As more and more data is generated at a faster-than-ever rate, processing large volumes of data is becoming a challenge for data analysis software. Addressing performance issues, Cloud Computing: Data-Intensive Computing and Scheduling explores the evolution of classical techniques and describes completely new methods and innovative algorithms. The book delineates many concepts, models, methods, algorithms, and software used in cloud computing.
After a general introduction to the field, the text covers resource management, including scheduling algorithms for real-time tasks and practical algorithms for user bidding and auctioneer pricing. It next explains approaches to data analytical query processing, including pre-computing, data indexing, and data partitioning. Applications of MapReduce, a new parallel programming model, are then presented.
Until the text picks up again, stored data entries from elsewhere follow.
(* ===== verification/Chunk.v ===== *)
(** * pkg/chunk: splitting, addressing and reassembling blobs

    [Split] reads a blob to its end and cuts it into pieces of the chunk size, each
    named by the SHA-256 of its bytes; [Reassemble] fetches the pieces of a manifest
    in order, verifies each and writes it out.  [chop] is the reference for the
    cutting.  The reader, the writer and the [get] callback are arbitrary: the
    theorems hold for a reader of any segmentation, a writer that may fail, and a
    [get] with a state of its own (a store, the network) that may answer anything. *)
From S2P Require Import Prelude GoLib GoIO Sha.
Local Open Scope Z_scope.

Definition DefaultSize : Z := 4 * 1024 * 1024.

Record Chunk := MkChunk {
  ck_ID : string;
  ck_Index : Z;
  ck_Data : bytes;
}.

Record Manifest := MkManifest {
  BlobID : string;
  Size : Z;
  ChunkIDs : list string;
  ChunkSize : Z;
}.

Definition ID (data : bytes) : string := hex_EncodeToString (sha256_Sum256 data).

Definition Verify (id : string) (data : bytes) : bool := bool_decide (ID data = id).

(** The loop of [Split].  Every iteration but the last consumes a full buffer, so a
    fuel above the number of bytes left is enough. *)
Fixpoint Split_loop (fuel : nat) (blobID : string) (buf : nat) (r : Reader)
    (chunks : list Chunk) (totalSize idx : Z) : result (list Chunk * Z) :=
  match fuel with
  | O => Ok (chunks, totalSize)
  | S fuel =>
      let '(data, err, r) := ReadFull r buf in
      let '(chunks, totalSize, idx) :=
        if (0 <? length data)%nat
        then (chunks ++ [MkChunk (ID data) idx data],
              wrap64 (totalSize + Z.of_nat (length data)), wrap64 (idx + 1))
        else (chunks, totalSize, idx) in
      match err with
      | None => Split_loop fuel blobID buf r chunks totalSize idx
      | Some e =>
          if decide (e = io_EOF) then Ok (chunks, totalSize)
          else if decide (e = io_ErrUnexpectedEOF) then Ok (chunks, totalSize)
          else Err (fmt_Errorf_w ("chunk: reading blob " +:+ blobID) e)
      end
  end.

Definition Split (blobID : string) (r : Reader) (chunkSize : Z) :
    result (list Chunk * Manifest) :=
  let chunkSize := if chunkSize <=? 0 then DefaultSize else chunkSize in
  match Split_loop (S (length (content r))) blobID (Z.to_nat chunkSize) r [] 0 0 with
  | Err e => Err e
  | Ok (chunks, totalSize) =>
      Ok (chunks, MkManifest blobID totalSize (ck_ID <$> chunks) chunkSize)
  end.

(** The body of [Reassemble]: the error returned, the writer and the state of [get]. *)
Section Reassemble.
Context {W G : Type} `{Writer W} (get : string → G → result bytes * G).

Fixpoint Reassemble_loop (ids : list string) (w : W) (g : G) : option error * W * G :=
  match ids with
  | [] => (None, w, g)
  | id :: ids =>
      let '(res, g) := get id g in
      match res with
      | Err err => (Some (fmt_Errorf_w ("chunk: fetching " +:+ id) err), w, g)
      | Ok data =>
          if negb (Verify id data)
          then (Some (fmt_Errorf ("chunk: integrity check failed for " +:+ id)), w, g)
          else
            let '(err, w) := w_write w data in
            match err with
            | Some err => (Some (fmt_Errorf_w ("chunk: writing " +:+ id) err), w, g)
            | None => Reassemble_loop ids w g
            end
      end
  end.

Definition Reassemble (w : W) (g : G) (m : Manifest) : option error * W * G :=
  Reassemble_loop (ChunkIDs m) w g.
End Reassemble.

(** ** Reference: cutting a byte list into pieces of [k] *)
Fixpoint chop_loop (fuel k : nat) (l : bytes) : list bytes :=
  match fuel, l with
  | S fuel, _ :: _ => take k l :: chop_loop fuel k (drop k l)
  | _, _ => []
  end.
Definition chop (k : nat) (l : bytes) : list bytes := chop_loop (length l) k l.

(** The chunks of a list of pieces, numbered from [i]. *)
Fixpoint number (i : Z) (ds : list bytes) : list Chunk :=
  match ds with [] => [] | d :: ds => MkChunk (ID d) i d :: number (i + 1) ds end.

#[global] Opaque ID.

(** ** The cutting *)

Lemma chop_loop_fuel fuel k l :
  (0 < k)%nat → (length l ≤ fuel)%nat → chop_loop fuel k l = chop k l.
Proof.
  intros Hk. unfold chop.
  assert (∀ n fuel l, length l ≤ n → n ≤ fuel → chop_loop fuel k l = chop_loop n k l)%nat as Hf.
  { clear fuel l. intros n. induction n as [|n IH]; intros fuel l Hl Hn.
    - destruct l; [|simpl in *; lia]. by destruct fuel.
    - destruct l as [|b l]; [by destruct fuel|]. destruct fuel as [|fuel]; [lia|].
      cbn [chop_loop]. f_equal. apply IH; [rewrite length_drop|]; simpl in *; lia. }
  intros Hl. by apply Hf.
Qed.

Lemma chop_nil k : chop k [] = [].
Proof. done. Qed.

Lemma chop_cons k l :
  (0 < k)%nat → l ≠ [] → chop k l = take k l :: chop k (drop k l).
Proof.
  intros Hk Hl. unfold chop at 1. destruct l as [|b l]; [done|]. cbn [length chop_loop].
  f_equal. apply chop_loop_fuel; [done|]. rewrite length_drop. simpl. lia.
Qed.

Lemma chop_short k l :
  (0 < k)%nat → l ≠ [] → (length l ≤ k)%nat → chop k l = [l].
Proof. intros Hk Hl Hlen. rewrite chop_cons, take_ge, drop_ge by done. by rewrite chop_nil. Qed.

Lemma wrap64_small z : - 2 ^ 63 ≤ z < 2 ^ 63 → wrap64 z = z.
Proof. intros Hz. unfold wrap64. rewrite Z.mod_small by lia. lia. Qed.

(** Whether the loop of [Split] takes a reader's error for the end of the blob. *)
Definition ends_blob (e : error) : Prop := e = io_EOF ∨ e = io_ErrUnexpectedEOF.

#[export] Instance ends_blob_dec e : Decision (ends_blob e).
Proof. unfold ends_blob. apply _. Defined.

Lemma Split_loop_spec fuel blobID buf r chunks total idx :
  (length (content r) < fuel)%nat → (0 < buf)%nat → 0 ≤ total → 0 ≤ idx →
  total + Z.of_nat (length (content r)) < 2 ^ 63 → idx + Z.of_nat (length (content r)) < 2 ^ 63 →
  Split_loop fuel blobID buf r chunks total idx =
  if decide (ends_blob (rd_err r))
  then Ok (chunks ++ number idx (chop buf (content r)), total + Z.of_nat (length (content r)))
  else Err (fmt_Errorf_w ("chunk: reading blob " +:+ blobID) (rd_err r)).
Proof.
  intros Hfuel Hbuf. revert r chunks total idx Hfuel.
  induction fuel as [|fuel IH]; intros r chunks total idx Hfuel Ht Hi Htb Hib; [lia|].
  cbn [Split_loop]. destruct (ReadFull_spec r buf) as (r'&->&Hc&He&_).
  destruct (decide (buf ≤ length (content r))%nat) as [Hlen|Hlen].
  - assert (length (content r') = length (content r) - buf)%nat as Hlen'
      by (by rewrite Hc, length_drop).
    rewrite length_take, Nat.min_l by done.
    destruct (Nat.ltb_spec 0 buf); [|lia]. rewrite !wrap64_small by lia.
    rewrite IH by lia. rewrite He, Hc.
    rewrite (chop_cons buf (content r)); [|done|intros Hn; rewrite Hn in Hlen; simpl in Hlen; lia].
    rewrite length_drop. case_decide; [|done].
    do 2 f_equal; [by rewrite <-(assoc_L (++))|lia].
  - rewrite take_ge by lia. destruct (content r) as [|b c] eqn:Hcr.
    + rewrite decide_False by naive_solver. cbn [length Nat.ltb Nat.leb].
      rewrite chop_nil, app_nil_r, Z.add_0_r. unfold ends_blob.
      repeat case_decide; naive_solver.
    + rewrite chop_short by (done || lia). cbn [number].
      destruct (Nat.ltb_spec 0 (length (b :: c))) as [_|Hl]; [|simpl in Hl; lia].
      rewrite wrap64_small by lia.
      destruct (decide (rd_err r = io_EOF)) as [HE|HE].
      * rewrite (decide_True (P := _ ∧ _)) by done. unfold ends_blob. repeat case_decide; naive_solver.
      * rewrite (decide_False (P := _ ∧ _)) by naive_solver.
        unfold ends_blob. repeat case_decide; naive_solver.
Qed.

(** The chunk size in force. *)
Definition chunk_size (chunkSize : Z) : Z := if chunkSize <=? 0 then DefaultSize else chunkSize.

Lemma chunk_size_pos cs : 0 < chunk_size cs.
Proof. unfold chunk_size, DefaultSize. destruct (Z.leb_spec cs 0); lia. Qed.

Lemma number_ids i ds : ck_ID <$> number i ds = ID <$> ds.
Proof. revert i. induction ds as [|d ds IH]; intros i; [done|]. simpl. by rewrite IH. Qed.

Lemma number_data i ds : ck_Data <$> number i ds = ds.
Proof. revert i. induction ds as [|d ds IH]; intros i; [done|]. simpl. by rewrite IH. Qed.

Lemma number_lookup i ds k c :
  number i ds !! k = Some c → ck_Index c = i + Z.of_nat k ∧ ck_ID c = ID (ck_Data c).
Proof.
  revert i k. induction ds as [|d ds IH]; intros i k; [done|].
  destruct k as [|k]; simpl; [intros [= <-]; simpl; split; [lia|done]|].
  intros [-> ?]%IH. split; [lia|done].
Qed.

Lemma number_lookup_data i ds k c : number i ds !! k = Some c → ds !! k = Some (ck_Data c).
Proof.
  revert i k. induction ds as [|d ds IH]; intros i k; [done|].
  destruct k as [|k]; simpl; [by intros [= <-]|apply IH].
Qed.

(** Every piece is the data of a chunk named by it. *)
Lemma number_elem i ds d : d ∈ ds → ∃ c, c ∈ number i ds ∧ ck_Data c = d ∧ ck_ID c = ID d.
Proof.
  revert i. induction ds as [|x ds IH]; intros i; [by intros ?%elem_of_nil|].
  intros [->|Hd]%elem_of_cons; simpl.
  - eexists. split; [by left|done].
  - destruct (IH (i + 1) Hd) as (c&?&?). exists c. split; [by right|done].
Qed.

Lemma Split_eq blobID r cs :
  Z.of_nat (length (content r)) < 2 ^ 63 →
  Split blobID r cs =
  if decide (ends_blob (rd_err r)) then
    let ds := chop (Z.to_nat (chunk_size cs)) (content r) in
    Ok (number 0 ds,
        MkManifest blobID (Z.of_nat (length (content r))) (ID <$> ds) (chunk_size cs))
  else Err (fmt_Errorf_w ("chunk: reading blob " +:+ blobID) (rd_err r)).
Proof.
  intros Hlen. unfold Split. fold (chunk_size cs). pose proof (chunk_size_pos cs).
  rewrite Split_loop_spec by lia. case_decide; [|done]. simpl.
  by rewrite number_ids.
Qed.

Lemma chop_concat k l : (0 < k)%nat → concat (chop k l) = l.
Proof.
  intros Hk. induction l as [l IH] using (induction_ltof1 _ (@length _)).
  destruct (decide (l = [])) as [->|Hl]; [done|].
  rewrite chop_cons by done. cbn [concat]. rewrite IH; [apply take_drop|].
  unfold ltof. rewrite length_drop. destruct l; [done|]. simpl. lia.
Qed.

Lemma chop_length k l : (0 < k)%nat → (length (chop k l) ≤ length l)%nat.
Proof.
  intros Hk. induction l as [l IH] using (induction_ltof1 _ (@length _)).
  destruct (decide (l = [])) as [->|Hl]; [done|].
  rewrite chop_cons by done. destruct l as [|b l]; [done|].
  specialize (IH (drop k (b :: l))). unfold ltof in IH. rewrite length_drop in IH.
  cbn [length] in *. lia.
Qed.

(** Every piece is full except possibly the last, which is not empty. *)
Lemma chop_lookup k l i d :
  (0 < k)%nat → chop k l !! i = Some d →
  (0 < length d ≤ k)%nat ∧ (S i < length (chop k l) → length d = k)%nat.
Proof.
  intros Hk. revert i. induction l as [l IH] using (induction_ltof1 _ (@length _)). intros i.
  destruct (decide (l = [])) as [->|Hl]; [done|].
  rewrite chop_cons by done. destruct i as [|i]; cbn [lookup list_lookup length].
  - intros [= <-]. rewrite length_take. split; [destruct l; [done|simpl; lia]|].
    intros Hlt. destruct (decide (k ≤ length l)%nat); [lia|].
    rewrite drop_ge in Hlt by lia. simpl in Hlt. lia.
  - intros Hd. apply IH in Hd as [? Hfull].
    + split; [done|]. intros. apply Hfull. lia.
    + unfold ltof. rewrite length_drop. destruct l; [done|]. simpl. lia.
Qed.

(** ** Reassembly *)

Section Reassemble_lemmas.
Context {W G : Type} `{Writer W} (get : string → G → result bytes * G).

(** Data [get] answered with at some point. *)
Definition answered (d : bytes) : Prop := ∃ id g g', get id g = (Ok d, g').

Lemma Verify_true id d : Verify id d = true ↔ ID d = id.
Proof. apply bool_decide_eq_true. Qed.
The authors also discuss how to optimize multiple group-by query processing and introduce a MapReduce real-time scheduling algorithm.
A useful reference for studying and using MapReduce and cloud computing platforms, this book presents various technologies that demonstrate how cloud computing can meet business requirements and serve as the infrastructure of multidimensional data analysis applications.
Overview of Cloud Computing
Resource Scheduling for Cloud Computing
Game Theoretical Allocation in a Cloud Datacenter
Multidimensional Data Analysis in a Cloud Datacenter
Data-Intensive Applications with MapReduce
Large-Scale Multidimensional Data Aggregation
Multidimensional Data Analysis Optimization
Improvements by speed-up measurements
Improvements by affecting factors
Improvement by cost estimation
Compressed data structures
Real-Time Scheduling with MapReduce
Future for Cloud Computing
Frédéric Magoulès is a professor at École Centrale Paris, where he leads the high performance computing research group. His research focuses on the algorithmic interface between parallel computing and the numerical analysis of PDEs and algebraic differential equations. He earned a Ph.D. in applied mathematics from Université Pierre et Marie Curie.
Jie Pan is a Java developer at the Klee Group Company. She earned a Ph.D. in applied mathematics. During her doctoral work, she focused on large-scale data analysis on distributed systems.
Fei Teng is a researcher in the Key Lab of Cloud Computing and Intelligent Technology at Southwest Jiaotong University. Her research interests are mainly in cloud computing, data mining, resource allocation, and distributed scheduling algorithms.